# Proper time

1. Feb 8, 2007

### bernhard.rothenstein

do you kinow a simple and convincing argument for the fact that proper time is a relativistic invariant?

2. Feb 8, 2007

### nakurusil

Have a look here

In the case of inertial motion proper time reduces to:
$$c\Delta \tau=\sqrt(c^2\Delta t^2-\Delta x^2)$$

Since $$c^2\Delta t^2-\Delta x^2$$ is frame invariant , it follows that in the case of inertial motion proper time is also invariant.

The above proof was facilitated by using the fact that $$dx/dt=constant$$. What happens in the case of $$dx/dt$$ not constant? Since the integrand used in the definition of $$\tau$$ varies with time, we cannot use the reasoning seen above anymore. Most likely, in the general case, proper time is no longer an invariant.

Last edited: Feb 8, 2007
3. Feb 8, 2007

### daniel_i_l

"Proper time" between 2 events is the time that is measured by an observer moving from event1 to event2. How could different observers disagree on what some other observer measured? (they can all measure different times between the events but they all agree on what one "chosen" observer measured)
Also, all observers agree on the ST interval between events. the proper time is equal to this interval.

4. Feb 8, 2007

### robphy

To amplify daniel_i_l's comment:

Of course, elapsed proper-time is a timelike-path-dependent quantity between two timelike-related events. Geometrically speaking, the elapsed proper time between two events is the spacetime arc-length of the given timelike curve [which all observers will agree upon]. Proper time requires the specification of a timelike-curve.

More correctly, the interval is a measure of the largest proper time between the two events [in a nice enough region of spacetime]. (The clock effect.)

The time associated with the "spacetime-interval between two timelike events" is a specialized case where the events are infinitesimally close and a geodesic path is taken. In Minkowski space, this definition can be extended to distant timelike-related events joined by a straight inertial worldline. This time for this spacetime-interval is the largest proper-time among all other proper-times along timelike-curves joining those events. (The Euclidean analogue is that the length of the straight-line joining two points is the shortest among all other curves joining those points.)

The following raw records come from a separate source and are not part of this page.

(** Ending an experiment changes no key. *)
Lemma end_experiment_key e a w :
  key_of (end_experiment e w).2 a = key_of w a.
Proof.
  unfold key_of, end_experiment; simpl.
  destruct (objects w !! e) as [o|] eqn:He; [|done].
  destruct (decide (a = e)) as [->|Hne].
  - rewrite list_lookup_insert_eq by (by eapply lookup_lt_Some).
    by rewrite He.
  - by rewrite list_lookup_insert_ne.
Qed.

(** An early return: the stored key is the active experiment's. *)
Lemma init_trial_early self study trial a w :
  active_experiment w = Some a →
  _trial_experiments self !! number trial = Some (key_of w a) →
  _init_optuna_trial_experiment fresh_key self study trial w = ((a, self), w).
Proof.
  intros Ha Hk. unfold _init_optuna_trial_experiment. run.
  rewrite Ha, Hk. by rewrite decide_True.
Qed.

(** After a resolution the module attribute points to the returned
    experiment, whose key is the one the mapping holds for the trial. *)
Lemma init_trial_key self study trial w :
  let r := _init_optuna_trial_experiment fresh_key self study trial w in
  active_experiment r.2 = Some r.1.1 ∧
  _trial_experiments r.1.2 !! number trial = Some (key_of r.2 r.1.1).
Proof.
  assert (Hlm : ∀ w0,
    let r := load_or_make fresh_key self study trial
               (_trial_experiments self !! number trial) w0 in
    active_experiment r.2 = Some r.1.1 ∧
    _trial_experiments r.1.2 !! number trial = Some (key_of r.2 r.1.1)).
  { intros w0.
    destruct (truthy (_trial_experiments self !! number trial)) eqn:Ht.
    - destruct (_trial_experiments self !! number trial) as [k|] eqn:Hk;
        [|done].
      apply truthy_Some in Ht. simpl.
      rewrite (load_or_make_resume _ _ _ k) by done. simpl.
      split; [done|]. unfold key_of; simpl.
      by rewrite Hk, list_lookup_middle.
    - simpl. rewrite load_or_make_create by done. simpl.
      split; [done|]. unfold key_of; simpl.
      by rewrite lookup_insert_eq, list_lookup_middle. }
  destruct (init_trial_cases self study trial w)
    as [(a & Ha & Hk & ->) | [(a & Ha & Hk & He & ->) | (Hc & ->)]].
  - done.
  - apply Hlm.
  - apply Hlm.
Qed.
(** C3. A valid name and a response with [n >= 1] guesses: the reply text is
    the header line followed by the result lines, each on a line of its own;
    there are [min n 5] of them, one per ranked guess, and the line at
    position [i] (from 0) reads
    [<i+1>. <resolved country name> - <probability*100 to one decimal>%].
    For the six-country response to Trump the reply is the header and the
    five lines numbered 1 to 5. *)
Theorem C3_numbered_lines (E : env) (m : message) (c : cache)
    (countries : list guess) :
  (2 <= len (strip (text m)))%Z ->
  requests_get E (strip (text m)) = Body (Some countries) ->
  falsy countries = false ->
  (exists lines,
     snd (handle_name E m c)
     = [http_get (strip (text m));
        send_message (chat_id m) (reply_text (strip (text m)) lines)
          [graph_button (make_cache_key (chat_id m) (strip (text m)))]]
     /\ List.length lines = Nat.min (List.length countries) 5
     /\ List.length lines = List.length (top5 countries)
     /\ (forall i g,
           top5 countries !! i = Some g ->
           lines !! i = Some (numbered_line E (Z.of_nat i + 1) g)))
  /\ snd (handle_name (sample_env (Some six_guesses)) sample_message ∅)
     = [http_get (lit "Trump");
        send_message 42
          (lit "🎯 Топ-5 этничностей/национальностей для Trump:" ++ [10]
           ++ lit "1. Canada - 40.4%" ++ [10]
           ++ lit "2. United States - 35.2%" ++ [10]
           ++ lit "3. United Kingdom - 9.1%" ++ [10]
           ++ lit "4. Australia - 6.0%" ++ [10]
           ++ lit "5. New Zealand - 3.3%")
          [{| btn_text := lit "📊 Показать диаграммой";
              callback_data := lit "graph_42-Trump" |}]].
Proof.
  intros Hlen Hget Hne. split; [|vm_compute; reflexivity].
  exists (List.map (result_line E) (enumerate (top5 countries) 1)).
  rewrite (handle_name_success E m c countries Hlen Hget Hne).
  assert (Hn : List.length
                 (List.map (result_line E) (enumerate (top5 countries) 1))
               = List.length (top5 countries))
    by now rewrite length_map, enumerate_length.
  split_and!.
  - cbn [snd]. rewrite summary_reply_text; [reflexivity|].
    intros H. rewrite H in Hn. symmetry in Hn.
    apply length_zero_iff_nil in Hn.
    pose proof (top5_nonempty countries Hne) as Hf.
    rewrite Hn in Hf. discriminate Hf.
  - rewrite Hn, top5_length. apply Nat.min_comm.
  - exact Hn.
  - intros i g H. rewrite (result_lines_lookup E _ 1 i g H).
    do 2 f_equal. lia.
Qed.
(** C8.  Every POST a run makes carries, for the port the function was
    called with, the envelope of lines 73-87 character for character (34 is
    the double quote, 10 the line feed): [NewExternalPort] and
    [NewInternalPort] hold one and the same decimal numeral of that port,
    [NewRemoteHost] is empty, [NewProtocol] is TCP, [NewEnabled] is 1,
    [NewLeaseDuration] is 0, and the action element is [AddPortMapping] in
    the namespace of WANIPConnection:1.  The one value of its [SOAPAction]
    header is the action URN between double quotes. *)
Theorem mapping_request_envelope (fuel : nat) (env : Env) (port_number : Z)
    (o : outcome) (t : trace) (rq : request) :
  open_upnp_port_call fuel env port_number = Some (o, t) ->
  In rq (requests t) ->
  method rq = lit "POST" ->
  (forall v,
      In (lit "SOAPAction", v) (hdrs rq) <->
      v = [34%N]
          ++ lit "urn:schemas-upnp-org:service:WANIPConnection:1#AddPortMapping"
          ++ [34%N]) /\
  exists p ip,
    to_int p = Some port_number /\
    body rq
    = Some
        (lit "<?xml version=" ++ [34%N] ++ lit "1.0" ++ [34%N] ++ lit "?>"
         ++ [10%N]
         ++ lit "        <s:Envelope xmlns:s=" ++ [34%N]
         ++ lit "http://schemas.xmlsoap.org/soap/envelope/" ++ [34%N]
         ++ lit " s:encodingStyle=" ++ [34%N]
         ++ lit "http://schemas.xmlsoap.org/soap/encoding/" ++ [34%N]
         ++ lit ">" ++ [10%N]
         ++ lit "            <s:Body>" ++ [10%N]
         ++ lit "                <u:AddPortMapping xmlns:u=" ++ [34%N]
         ++ lit "urn:schemas-upnp-org:service:WANIPConnection:1" ++ [34%N]
         ++ lit ">" ++ [10%N]
         ++ lit "                    <NewRemoteHost></NewRemoteHost>" ++ [10%N]
         ++ lit "                    <NewExternalPort>" ++ p
         ++ lit "</NewExternalPort>" ++ [10%N]
         ++ lit "                    <NewProtocol>TCP</NewProtocol>" ++ [10%N]
         ++ lit "                    <NewInternalPort>" ++ p
         ++ lit "</NewInternalPort>" ++ [10%N]
         ++ lit "                    <NewInternalClient>" ++ ip
         ++ lit "</NewInternalClient>" ++ [10%N]
         ++ lit "                    <NewEnabled>1</NewEnabled>" ++ [10%N]
         ++ lit "                    <NewPortMappingDescription>UPnP Port Mapping</NewPortMappingDescription>"
         ++ [10%N]
         ++ lit "                    <NewLeaseDuration>0</NewLeaseDuration>"
         ++ [10%N]
         ++ lit "                </u:AddPortMapping>" ++ [10%N]
         ++ lit "            </s:Body>" ++ [10%N]
         ++ lit "        </s:Envelope>").
Proof.
  intros Ho Hin Hm.
  apply open_upnp_port_call_run in Ho as [->|Ho]; [destruct Hin|].
  assert (exists h control_url ip,
             rq = post_request h control_url port_number ip)
    as (h & cu & ip & ->).
  { destruct (open_upnp_port_requests _ _ _ Ho)
      as [E|[(h & l & E)|(h & l & cu & ip & E)]]; rewrite E in Hin.
    - destruct Hin.
    - destruct Hin as [<-|[]]. vm_compute in Hm. discriminate.
    - destruct Hin as [<-|[<-|[]]]; [vm_compute in Hm; discriminate|].
      now exists h, cu, ip. }
  split.
  - intros v. cbn [hdrs post_request]. rewrite headers_value. split.
    + intros [[_ ->]|[[E _]|[E _]]];
        [reflexivity|vm_compute in E; discriminate ..].
    + intros ->. left. split; reflexivity.
  - exists (of_int port_number), ip. split; [apply to_int_of_int|].
    cbn [body post_request]. f_equal. apply soap_body_text.
Qed.
(** * The ownCloud WebDAV backend of csync (modules/csync_owncloud.c)

    A shallow embedding of the remote virtual-I/O module: the error
    mapper, the PROPFIND listing engine with its three one-entry caches,
    stat/readdir, the sendfile transfer paths, close, mkdir, unlink and
    utimes.

    Conventions of the embedding.
    - The file-scope variables of the module (dav_session, _connected,
      propfind_cache, _stat_cache, _id_cache, _progresscb, errno) are
      the fields of one record [globals], threaded through every
      function.
    - A [char *] that the code tests against NULL is an [option string].
    - [struct listdir_context] objects are shared between the caller's
      handle and [propfind_cache]; they live in a store indexed by
      addresses, together with their reference counts.
    - libneon is outside the repository.  What the module sends to it is
      appended to the [wire] log; what it answers (return codes, status,
      headers, PROPFIND results, the session error text) is an explicit
      argument of the function that makes the call.
    - [c_malloc] zero-fills and is taken not to fail.
    - errno is written by the module's own assignments and by the libc
      calls of the module that are specified to write it: [strtoll]
      (ERANGE) and a failing [fstat]. libneon, the host's callback and
      the other libc calls are taken to leave errno as they find it. *)

From Stdlib Require Import ZArith String Ascii List Bool Lia.
From stdpp Require Import base option list gmap strings pretty.
Import ListNotations.

Local Open Scope string_scope.
Local Open Scope Z_scope.

(** ** C integers and C strings *)

Module C.

(** Two's-complement reduction to a signed [w]-bit integer. *)
Definition wrap (w : Z) (z : Z) : Z :=
  (z + 2 ^ (w - 1)) mod 2 ^ w - 2 ^ (w - 1).

(** [int] is 32 bits, [long], [time_t] and [off_t] are 64 bits. *)
Definition int (z : Z) : Z := wrap 32 z.
Definition long (z : Z) : Z := wrap 64 z.

Definition in_long (z : Z) : Prop := - 2 ^ 63 <= z < 2 ^ 63.

(** The double quote character. *)
Definition dquote : ascii := "034"%char.

(** [strlen] as a C [int]-compatible integer. *)
Definition strlen (s : string) : Z := Z.of_nat (String.length s).

(** [s[i]], the terminating NUL included: [None] stands for NUL. *)
Definition char_at (s : string) (i : nat) : option ascii := String.get i s.

(** [strcmp(a, b) == 0]. *)
Definition strcmp_eq (a b : string) : bool := bool_decide (a = b).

As daniel_i_l suggests above,
probably the simplest argument just relies on
asking what that clock-owner measured, more specifically: count of the number of ticks his clock registered. No one can dispute that!

What you then might ask is how his clock was constructed and how it registers the ticks, i.e. at what events do those ticks occur?

5. Feb 8, 2007

### bernhard.rothenstein

As daniel_i_l suggests above,
probably the simplest argument just relies on
asking what that clock-owner measured, more specifically: count of the number of ticks his clock registered. No one can dispute that!

What you then might ask is how his clock was constructed and how it registers the ticks, i.e. at what events do those ticks occur?